9:45 am - 11:15 am
Paper Abstracts
Anti-Monopoly Tools to Structure a Free & Diverse Press
Lina Khan
Khan begins with a diagnosis of the precise sources of platform power over discourse. In addition to much-discussed platform policies around content moderation, she examines: (1) the current structure of the digital ad market, dominated by Google and Facebook, (2) the current structure of Google and Facebook, which are integrated in ways that render publishers both dependent on the platforms’ networks and in competition with them, and (3) their behavioral advertising-based business models, which incentivize pervasive and persistent data collection. These factors directly shape the ability of editors to invest in reporting, the diversity of available news sources, what kind of content platforms are incentivized to promote, and the freedom with which individuals search for, read, and share news. Khan proceeds to identify anti-monopoly tools that can help structure digital markets that enable a free and diverse press and promote individual liberty.

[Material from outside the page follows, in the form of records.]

Lemma find_entry_set name new es other :
  find_entry other (set_entry name new es)
  = if String.eqb name other then Some new else find_entry other es.
Proof.
  induction es as [|[n c] es IH]; simpl.
  - rewrite String.eqb_sym. destruct (String.eqb_spec other name); subst;
      rewrite ?String.eqb_refl; [reflexivity|].
    destruct (String.eqb_spec name other); congruence.
  - destruct (String.eqb_spec n name) as [->|Hn]; simpl.
    + destruct (String.eqb_spec name other); reflexivity.
    + rewrite IH. destruct (String.eqb_spec n other) as [->|Ho]; [|reflexivity].
      destruct (String.eqb_spec name other); congruence.
Qed.

Lemma find_entry_del name es other :
  find_entry other (del_entry name es)
  = if String.eqb name other then None else find_entry other es.
Proof.
  induction es as [|[n c] es IH]; simpl.
  - destruct (String.eqb name other); reflexivity.
  - destruct (String.eqb_spec n name) as [->|Hn]; simpl.
    + rewrite IH. destruct (String.eqb_spec name other); reflexivity.
    + rewrite IH. destruct (String.eqb_spec n other) as [->|Ho]; [|reflexivity].
      destruct (String.eqb_spec name other); congruence.
Qed.

(** After the removal nothing is found at the removed path. *)
Lemma lookup_remove_at p :
  p <> [] -> forall fs, lookup (remove_at fs p) p = None.
Proof.
  induction p as [|s p IH]; intros Hne fs; [contradiction|].
  destruct fs as [c|es]; [destruct p; reflexivity|].
  destruct p as [|s' p].
  - simpl. rewrite find_entry_del, String.eqb_refl. reflexivity.
  - change (remove_at (Dir es) (s :: s' :: p))
      with (match find_entry s es with
            | Some c => Dir (set_entry s (remove_at c (s' :: p)) es)
            | None => Dir es
            end).
    destruct (find_entry s es) as [c|] eqn:E.
    + cbn [lookup]. rewrite find_entry_set, String.eqb_refl.
      apply IH. discriminate.
    + cbn [lookup]. rewrite E. reflexivity.
Qed.

(** A regular file outside the removed subtree stays where it is. *)
Lemma lookup_file_remove_at p :
  forall fs q c,
    ~ p `prefix_of` q ->
    lookup fs q = Some (File c) ->
    lookup (remove_at fs p) q = Some (File c).
Proof.
  induction p as [|s p IH]; intros fs q c Hpre Hq.
  - exfalso. apply Hpre. apply prefix_nil.
  - destruct fs as [c'|es]; [destruct p; exact Hq|].
    destruct q as [|t q]; [discriminate|].
    cbn [lookup] in Hq.
    destruct p as [|s' p].
    + cbn [remove_at lookup]. rewrite find_entry_del.
      destruct (String.eqb_spec s t) as [->|Hst]; [|exact Hq].
      exfalso. apply Hpre. exists q. reflexivity.
    + change (remove_at (Dir es) (s :: s' :: p))
        with (match find_entry s es with
              | Some c => Dir (set_entry s (remove_at c (s' :: p)) es)
              | None => Dir es
              end).
      destruct (find_entry s es) as [c0|] eqn:E; [|exact Hq].
      cbn [lookup]. rewrite find_entry_set.
      destruct (String.eqb_spec s t) as [->|Hst]; [|exact Hq].
      rewrite E in Hq. apply IH; [|exact Hq].
      intros Hp. apply Hpre. apply prefix_cons. exact Hp.
Qed.

Lemma lookup_file_mkdirp p :
  forall fs fs' q c,
    mkdirp fs p = Some fs' ->
    lookup fs q = Some (File c) ->
    lookup fs' q = Some (File c).
Proof.
  induction p as [|s p IH]; intros fs fs' q c Hmk Hq.
  - destruct fs; simpl in Hmk; congruence.
  - destruct fs as [c'|es]; [discriminate|]. cbn [mkdirp] in Hmk.
    destruct (mkdirp (default (Dir []) (find_entry s es)) p) as [c1|] eqn:E;
      [|discriminate].
    injection Hmk as <-.
    destruct q as [|t q]; [discriminate|].
    cbn [lookup] in Hq |- *. rewrite find_entry_set.
    destruct (String.eqb_spec s t) as [->|Hst]; [|exact Hq].
    destruct (find_entry t es) as [c0|]; [|discriminate].
    simpl in E. eapply IH; eassumption.
Qed.

Lemma lookup_file_write_at p :
  forall fs fs' new q c,
    write_at fs p new = Some fs' ->
    ~ p `prefix_of` q ->
    lookup fs q = Some (File c) ->
    lookup fs' q = Some (File c).
Proof.
  induction p as [|s p IH]; intros fs fs' new q c Hw Hpre Hq.
  - exfalso. apply Hpre. apply prefix_nil.
  - destruct fs as [c'|es]; [discriminate|].
    destruct q as [|t q]; [discriminate|].
    cbn [lookup] in Hq.
    destruct p as [|s' p].
    + simpl in Hw. injection Hw as <-. cbn [lookup]. rewrite find_entry_set.
      destruct (String.eqb_spec s t) as [->|Hst]; [|exact Hq].
      exfalso. apply Hpre. exists q. reflexivity.
    + change (write_at (Dir es) (s :: s' :: p) new)
        with (match find_entry s es with
              | Some c =>
                  match write_at c (s' :: p) new with
                  | Some c' => Some (Dir (set_entry s c' es))
                  | None => None
                  end
              | None => None
              end) in Hw.
      destruct (find_entry s es) as [c0|] eqn:E; [|discriminate].
      destruct (write_at c0 (s' :: p) new) as [c1|] eqn:E1; [|discriminate].
      injection Hw as <-. cbn [lookup]. rewrite find_entry_set.
      destruct (String.eqb_spec s t) as [->|Hst]; [|exact Hq].
      rewrite E in Hq. eapply IH; [exact E1| |exact Hq].
      intros Hp. apply Hpre. apply prefix_cons. exact Hp.
Qed.

Lemma readFileSync_lookup fs p text :
  readFileSync fs p = Some text ->
  lookup fs (Path.segs p) = Some (File (Some text)) /\ Path.trailing p = false.
Proof.
  unfold readFileSync, statSync.
  destruct (lookup fs (Path.segs p)) as [[[c|]|es]|]; try discriminate;
    destruct (Path.trailing p); try discriminate.
  intros [= ->]. auto.
Qed.

Lemma lookup_readFileSync fs p text :
  lookup fs (Path.segs p) = Some (File (Some text)) -> Path.trailing p = false ->
  readFileSync fs p = Some text.
Proof.
  intros Hl Ht. unfold readFileSync, statSync. rewrite Hl, Ht. reflexivity.
Qed.

End TreeChanges.

(** ** The orchestrator *)

Section TempDir.

Import Upgrade PathSpec.

Lemma split_no_slash (s : string) : hasSlash s = false -> Path.split s = [s].
Proof.
  induction s as [|c s IH]; [reflexivity|]. simpl.
  destruct (Ascii.eqb c "/"); [discriminate|]. simpl. intros H.
  rewrite (IH H). reflexivity.
Qed.

Lemma hasSlash_app (s1 s2 : string) :
  hasSlash (s1 ++ s2)%string = (hasSlash s1 || hasSlash s2)%bool.
Proof.
  induction s1 as [|c s1 IH]; [reflexivity|]. simpl. rewrite IH.
  apply orb_assoc.
Qed.

Lemma hasSlash_decimal (n : N) :
  hasSlash (NilZero.string_of_uint (N.to_uint n)) = false.
Proof.
  assert (H : forall u, hasSlash (NilEmpty.string_of_uint u) = false)
    by (induction u; simpl; auto).
  unfold NilZero.string_of_uint. destruct (N.to_uint n); try apply H. reflexivity.
Qed.

(** The temporary directory is a new name in the directory of temporary
    files, never the root. *)
Lemma segs_tempDir env :
  Path.segs (tempDir env)
  = Path.segs (osTmpdir env)
    ++ [("velocity-upgrade-"
         ++ NilZero.string_of_uint (N.to_uint (now env)))%string].
Proof.
  unfold tempDir. rewrite segs_join, split_no_slash.
  - reflexivity.
  - rewrite hasSlash_app, hasSlash_decimal. reflexivity.
Qed.

Lemma tempDir_not_root env : Path.segs (tempDir env) <> [].
Proof. rewrite segs_tempDir. destruct (Path.segs (osTmpdir env)); discriminate. Qed.

Lemma endsWithSlash_no_slash (s : string) :
  hasSlash s = false -> Path.endsWithSlash s = false.
Proof.
  induction s as [|c s IH]; [reflexivity|]. simpl.
  destruct (Ascii.eqb c "/"); [discriminate|]. simpl. intros H.
  destruct s; [reflexivity|]. apply IH, H.
Qed.

Lemma trailing_tempDir env : Path.trailing (tempDir env) = false.
Proof.
  unfold tempDir, Path.join.
  set (name := ("velocity-upgrade-"
                ++ NilZero.string_of_uint (N.to_uint (now env)))%string).
  assert (Hne : String.eqb name "" = false) by reflexivity.
  rewrite Hne. cbn [Path.trailing]. apply endsWithSlash_no_slash.
  unfold name. rewrite hasSlash_app, hasSlash_decimal. reflexivity.
Qed.

(** What exists below a temporary directory that does not exist yet?
    Nothing: a file that is there is not inside it. *)
Lemma new_tempDir_outside env fs q c :
  Fs.existsSync fs (tempDir env) = false ->
  Fs.lookup fs q = Some (Fs.File c) ->
  ~ Path.segs (tempDir env) `prefix_of` q.
Proof.
  intros Hnew Hq [k ->]. rewrite lookup_app in Hq.
  unfold Fs.existsSync, Fs.statSync in Hnew. rewrite trailing_tempDir in Hnew.
  destruct (Fs.lookup fs (Path.segs (tempDir env))) as [[?|?]|]; discriminate.
Qed.

End TempDir.

Section Orchestrator.

Import Fs Upgrade RunSpec.

Lemma existsSync_after_removal fs dir :
  Path.segs dir <> [] ->
  existsSync (if existsSync fs dir then remove_at fs (Path.segs dir) else fs) dir
  = false.
Proof.
  intros Hne. destruct (existsSync fs dir) eqn:E; [|exact E].
  unfold existsSync, statSync. rewrite lookup_remove_at by exact Hne. reflexivity.
Qed.

Lemma readVelocityConfig_read h dir w config :
  readVelocityConfig h dir w = (inr (Some config), w) ->
  exists text, readFileSync (fs w) (Path.join dir CONFIG_FILENAME) = Some text.
Proof.
  unfold readVelocityConfig, bind, ask, readJson, try, ret.
  destruct (existsSync (fs w) (Path.join dir CONFIG_FILENAME)); simpl;
    [|discriminate].
  destruct (readFileSync (fs w) (Path.join dir CONFIG_FILENAME)) as [text|];
    simpl; [eauto|discriminate].
Qed.

Lemma install_keeps_file tree dir fs fs' q c :
  install tree dir fs = Some fs' ->
  ~ Path.segs dir `prefix_of` q ->
  lookup fs q = Some (File c) ->
  lookup fs' q = Some (File c).
Proof.
  unfold install. intros Hi Hpre Hq.
  destruct (mkdirp fs (removelast (Path.segs dir))) as [fs1|] eqn:E;
    [|discriminate].
  simpl in Hi. eapply lookup_file_write_at; [exact Hi|exact Hpre|].
  eapply lookup_file_mkdirp; eassumption.
Qed.

(** With [rmSync] throwing, the run that the version gate stops exits
    with code 1 and leaves the downloaded template on the disk. *)
Lemma upgrade_version_gate_keeps_directory :
  Version.isVersionLessThan CLI_VERSION "9.0.0" = true
  /\ existsSync (Sample.diskBefore "site") Sample.fresh = false
  /\ (run (upgrade Sample.host (Sample.envWith Sample.manifestTooNew true)
             Sample.options) (mkWorld (Sample.diskBefore "site") [])).1
     = Exited 1
  /\ log (run (upgrade Sample.host (Sample.envWith Sample.manifestTooNew true)
                 Sample.options) (mkWorld (Sample.diskBefore "site") [])).2
     = [EvDownload Sample.fresh; EvCleanup Sample.fresh]
  /\ existsSync
       (fs (run (upgrade Sample.host (Sample.envWith Sample.manifestTooNew true)
                   Sample.options) (mkWorld (Sample.diskBefore "site") [])).2)
       Sample.fresh
     = true.
Proof. repeat split; vm_compute; reflexivity. Qed.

These reforms include select vertical break-ups to engender competition in the digital ad market and bright-line prohibitions on certain business models for entities designated essential to speech facilities.
Measuring and Protecting Plurality in the Digital Age: A Political Economy Approach
Andrea Prat
Prat looks at an independent media industry at the heart of the democratic process. However, he notes that media can be captured by political and economic forces and that this well-documented risk is higher when the media industry is concentrated. He argues that the current regulatory system is toothless because it is based on outdated platform-specific ownership restrictions. Standard antitrust policy, while useful to protect consumer welfare, is inadequate too because it targets market outcomes rather than voter information. Prat advocates the introduction of a plurality review for mergers involving news providers to be based on a platform-neutral assessment of the attention share of the merged entity. Such an approach is illustrated with a possible quantification of the attention share index and a recent merger decision in the UK that was based on that principle.
The Case for Digital Public Service Media
Ethan Zuckerman
Zuckerman points to the successful history of multiple forms of public broadcasting (PBS, NPR, and the BBC among them) and public-minded digital platforms and tools like Wikipedia and Mozilla Firefox to argue for the introduction of ambitious public service digital media tools that would fill gaps in the current digital media landscape, with an emphasis on creating tools that strengthen open and democratic societies. These could include auditable and transparent search and discovery tools, non-surveillant advertising networks, and alternative social media platforms. Zuckerman also identifies possible funding models to support these tools, including donations from users, taxes on surveillant advertising, and donations from the tech giants.